- Task to complete
Which lines of the records contain the word "UnitTests"? Copy each one.

Dataset entries
========

(* ===== verification/UnitTheorems.v ===== *)
(** The unit tests pass: on every little-endian platform, for every order in which hash
    tables may be traversed, and at any time a [DateTime] can represent. *)
From stdpp Require Import strings gmap.
From S2P Require Import Prelude Endian Writer Reader Headers Utf Strings Formatter Collections Assoc Nullable Objects Union VersionTolerant Unmanaged DotNet Api Packet Text Console Floats TestHarness UnitTypes UnitTests.

Import unit_types.

(** A program is what its parts are. *)
Ltac pointwise tac :=
  lazymatch goal with
  | |- mbind _ _ _ = _ => apply bind_pointwise; [intros ?; tac|intros ? ?; pointwise tac]
  | |- _ => idtac
  end.

(** ** Hash tables *)

(** The orders the tests are run with to see what they do. *)
#[local] Instance list_order : HashOrder (gmap int32 int32) (int32 * int32) := map_to_list.
#[local] Instance element_order : HashOrder (gset string) string := base.elements.

Section HashTables.
Context `{Platform}.

Section AnyOrder.
Context {set_order : HashOrder (gset string) string} `{!SetOrderLaws string}.
Context {map_order : HashOrder (gmap int32 int32) (int32 * int32)} `{!MapOrderLaws int32 int32}.

(** The element ["x"] or ["y"], and an entry of the map. *)
Definition word_bytes (c : Z) : list Z := [0xFE; 0xFF; 0xFF; 0xFF; 1; 0; 0; 0; c].
Definition entry_bytes (k v : Z) : list Z := le_bytes 4 k ++ le_bytes 4 v.

Lemma words_written : ∃ a b, (a, b) ∈ [(120, 121); (121, 120)] ∧
  SerializeNew (UnorderedSet words) = Ret (le_bytes 4 2 ++ word_bytes a ++ word_bytes b).
Proof.
  assert (E : hash_order words = [str "x"; str "y"] ∨ hash_order words = [str "y"; str "x"]).
  { apply Permutation_length_2_inv. rewrite set_order_perm. vm_compute. apply Permutation_refl || apply perm_swap. }
  unfold SerializeNew, Write, Serialize, unordered_set_formatter, SetFormatter_Serialize, c_iterate, unordered_set_container; cbn [Assoc.members].
  destruct E as [-> | ->]; [exists 120, 121|exists 121, 120]; (split; [by vm_compute; set_solver|]).
  all: destruct H as [[] [] [] []]; vm_compute; reflexivity.
Qed.

Lemma words_read a b : (a, b) ∈ [(120, 121); (121, 120)] →
  match DeserializeNew (T := unordered_set string) (le_bytes 4 2 ++ word_bytes a ++ word_bytes b) with
  | Ret s => bool_decide (Assoc.members s = words)
  | _ => false
  end = true.
Proof.
  intros [[= -> ->]|[[= -> ->]|Hab%elem_of_nil]%elem_of_cons]%elem_of_cons; [..|done].
  all: destruct H as [[] [] [] []]; vm_compute; reflexivity.
Qed.

(** What is left of a check that holds. *)
Definition counted `{Build} : M (program (mptest * unit)) unit := count_check ;; mret tt.

Lemma check_holds `{Build} line text (cond : M (program (mptest * unit)) bool) p :
  (∀ p, cond p = (Ret true, p)) → (CHECK_DO line text cond ;; mret tt) p = counted p.
Proof.
  intros Hc. unfold counted, CHECK_DO, mbind, M_bind. destruct (count_check p) as [[[]| |] p']; [|done..]. by rewrite Hc.
Qed.

Lemma hashed_sets_counted `{Build} p : hashed_sets p = counted p.
Proof.
  destruct words_written as (a & b & Hab & E1). pose proof (words_read a b Hab) as E2. 
  unfold hashed_sets, serialize, deserialize. rewrite E1.
  unfold mbind at 1, M_bind at 1. cbn [lift_outcome]. 
  destruct (DeserializeNew _) as [s| |]; [|done..]. apply check_holds. intros p'. unfold mbind, M_bind, lift_outcome. by rewrite E2.
Qed.
(** The entries of the map, in one order or the other. *)
Lemma hundreds_written : ∃ a b, (a, b) ∈ [(1, 2); (2, 1)] ∧ ∃ w,
  (WriteMap (C := unordered_map int32 int32) (K := int32) (V := int32) (UnorderedMap hundreds) ;; TakeBuffer) NewWriter =
  (Ret (le_bytes 4 2 ++ entry_bytes a (100 * a) ++ entry_bytes b (100 * b)), w).
Proof.
  assert (E : hash_order hundreds = [(i32 1, i32 100); (i32 2, i32 200)] ∨ hash_order hundreds = [(i32 2, i32 200); (i32 1, i32 100)]).
  { apply Permutation_length_2_inv. rewrite map_order_perm. vm_compute. apply Permutation_refl || apply perm_swap. }
  unfold WriteMap, MapFormatter_Serialize, c_iterate, unordered_map_container; cbn [mapping].
  destruct E as [-> | ->]; [exists 1, 2|exists 2, 1]; (split; [set_solver|]).
  all: destruct H as [[] [] [] []]; eexists; vm_compute; reflexivity.
Qed.

Lemma hundreds_read a b : (a, b) ∈ [(1, 2); (2, 1)] →
  match ReadUnorderedMap (C := unordered_map int32 int32) (K := int32) (V := int32) (reader (le_bytes 4 2 ++ entry_bytes a (100 * a) ++ entry_bytes b (100 * b))) with
  | (Ret m, _) => bool_decide (mapping m = hundreds)
  | _ => false
  end = true.
Proof.
  intros [[= -> ->]|[[= -> ->]|Hab%elem_of_nil]%elem_of_cons]%elem_of_cons; [..|done].
  all: destruct H as [[] [] [] []]; vm_compute; reflexivity.
Qed.

Lemma hashed_maps_counted `{Build} p : hashed_maps p = counted p.
Proof.
  destruct hundreds_written as (a & b & Hab & w & E1). pose proof (hundreds_read a b Hab) as E2.
  unfold hashed_maps, UnitTests.written, on_local at 1. unfold mbind at 1 2, M_bind at 1 2. rewrite E1. cbn [mret M_ret fst].
  unfold counted, CHECK_ON, on_local, mbind, M_bind. cbn [mret M_ret fst]. destruct (count_check p) as [[[]| |] p']; [|done..].
  destruct (ReadUnorderedMap _) as [[m| |] r]; [|done..]. cbn [mret M_ret fst]. by rewrite E2.
Qed.
End AnyOrder.
End HashTables.

#[local] Instance list_order_laws : MapOrderLaws int32 int32.
Proof. intros ?. apply Permutation_refl. Qed.
#[local] Instance element_order_laws : SetOrderLaws string.
Proof. intros ?. apply Permutation_refl. Qed.

(** ** The clock, and the whole program *)

Section Main.
Context `{Platform, Build}.
Context {map_order : HashOrder (gmap int32 int32) (int32 * int32)} `{!MapOrderLaws int32 int32}.
Context {set_order : HashOrder (gset string) string} `{!SetOrderLaws string}.

Lemma generic_collections_any_order p :
  test_generic_collections (H2 := set_order) p = test_generic_collections (H2 := element_order) p.
Proof.
  unfold test_generic_collections.
  pointwise ltac:(reflexivity || rewrite (hashed_sets_counted (set_order := set_order)); by rewrite (hashed_sets_counted (set_order := element_order))).
  reflexivity.
Qed.

Lemma extended_any_order p : test_extended (H1 := map_order) p = test_extended (H1 := list_order) p.
Proof.
  unfold test_extended.
  pointwise ltac:(reflexivity || rewrite (hashed_maps_counted (map_order := map_order)); by rewrite (hashed_maps_counted (map_order := list_order))).
  reflexivity.
Qed.
Lemma errors_any_order p : test_errors (H1 := map_order) p = test_errors (H1 := list_order) p.
Proof. unfold test_errors. pointwise ltac:(reflexivity). reflexivity. Qed.

(** The time does not matter. *)
Lemma chrono_counted clock now p : clock_at clock now → chrono clock now p = counted p.
Proof.
  intros Hc. destruct (clock_at_drift clock now Hc) as (dt & back & d & E1 & _ & E2 & E3 & E4).
  unfold chrono. rewrite E1. unfold mbind at 1, M_bind at 1. cbn [defined mret M_ret]. rewrite E2.
  unfold mbind at 1, M_bind at 1. cbn [defined mret M_ret]. rewrite E3.
  unfold mbind at 1, M_bind at 1. cbn [defined mret M_ret]. unfold seconds. rewrite E4.
  unfold counted, CHECK, mbind, M_bind. cbn [defined mret M_ret Z.eqb]. by destruct (count_check p) as [[[]| |] p'].
Qed.

Lemma dotnet_helpers_any_time clock now p : clock_at clock now →
  test_dotnet_helpers clock now p = test_dotnet_helpers (1, TICKS_PER_SECOND) 0 p.
Proof.
  intros Hc. unfold test_dotnet_helpers. pointwise ltac:(reflexivity).
  assert (clock_at (1, TICKS_PER_SECOND) 0) by (apply standard_clock_at; [auto|done]). by rewrite !chrono_counted.
Qed.

(** One of the parts of [main]. *)
Ltac same_part :=
  idtac; lazymatch goal with
  | |- test_generic_collections _ = _ => apply generic_collections_any_order
  | |- test_extended _ = _ => apply extended_any_order
  | |- test_errors _ = _ => apply errors_any_order
  | |- test_dotnet_helpers _ _ _ = _ => by apply dotnet_helpers_any_time
  | |- _ => reflexivity
  end.

Lemma main_any clock now p : clock_at clock now →
  main (H1 := map_order) (H2 := set_order) clock now p =
  main (H1 := list_order) (H2 := element_order) (1, TICKS_PER_SECOND) 0 p.
Proof.
  intros Hc. unfold main. pointwise same_part. reflexivity.
Qed.

(** C5: The unit tests pass: on every little-endian platform (any width of [size_t], any
    alignment of 8-byte types, with or without exceptions), whatever the order in which hash
    tables are traversed, and at any time a [DateTime] can represent on a system clock whose
    period is a second over a multiple or a divisor of 10^7 (those of the three standard
    libraries are: nanoseconds, ticks of 100 ns, microseconds), all 316 checks hold and the
    program returns 0. *)
Theorem unit_tests_pass clock now : native_little = true → clock_at clock now →
  ∃ p, main clock now (started (no_tests, tt)) = (Ret 0, p) ∧
    g_checks (globals p).1 = 316 ∧ g_failures (globals p).1 = 0.
Proof.
  intros El Hc. rewrite main_any by done.
  assert (E : match main (H1 := list_order) (H2 := element_order) (1, TICKS_PER_SECOND) 0 (started (no_tests, tt)) with
              | (Ret c, p) => (c =? 0) && (g_checks (globals p).1 =? 316) && (g_failures (globals p).1 =? 0)
              | _ => false
              end = true).
  { destruct H as [[] [] [] []]; cbn [native_little] in El; (discriminate El || (vm_compute; reflexivity)). }
  destruct (main (H1 := list_order) _ _ _) as [[c| |] p]; [|done..].
  apply andb_true_iff in E as [[Ec%Z.eqb_eq Ek%Z.eqb_eq]%andb_true_iff Ef%Z.eqb_eq]. subst c. by exists p.
Qed.
End Main.

(** In August 2025, on a clock in nanoseconds and on one in microseconds. *)
Lemma unit_tests_pass_witness :
  (∃ p, main (H := host64) (H0 := []) (H1 := list_order) (H2 := element_order) (1, 1000000000) 1756557296000000000 (started (no_tests, tt)) = (Ret 0, p)) ∧
  (∃ p, main (H := host64) (H0 := []) (H1 := list_order) (H2 := element_order) (1, 1000000) 1756557296000000 (started (no_tests, tt)) = (Ret 0, p)).
Proof.
  pose proof (unit_tests_pass (H := host64) (H0 := []) (map_order := list_order) (set_order := element_order)) as Hpass.
  split.
  - destruct (Hpass (1, 1000000000) 1756557296000000000) as (p & E & _); [done|apply standard_clock_at; [auto|done]|by exists p].
  - destruct (Hpass (1, 1000000) 1756557296000000) as (p & E & _); [done|apply standard_clock_at; [auto|done]|by exists p].
Defined.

========

- Result of the task
From S2P Require Import Prelude Endian Writer Reader Headers Utf Strings Formatter Collections Assoc Nullable Objects Union VersionTolerant Unmanaged DotNet Api Packet Text Console Floats TestHarness UnitTypes UnitTests.
  unfold hashed_maps, UnitTests.written, on_local at 1. unfold mbind at 1 2, M_bind at 1 2. rewrite E1. cbn [mret M_ret fst].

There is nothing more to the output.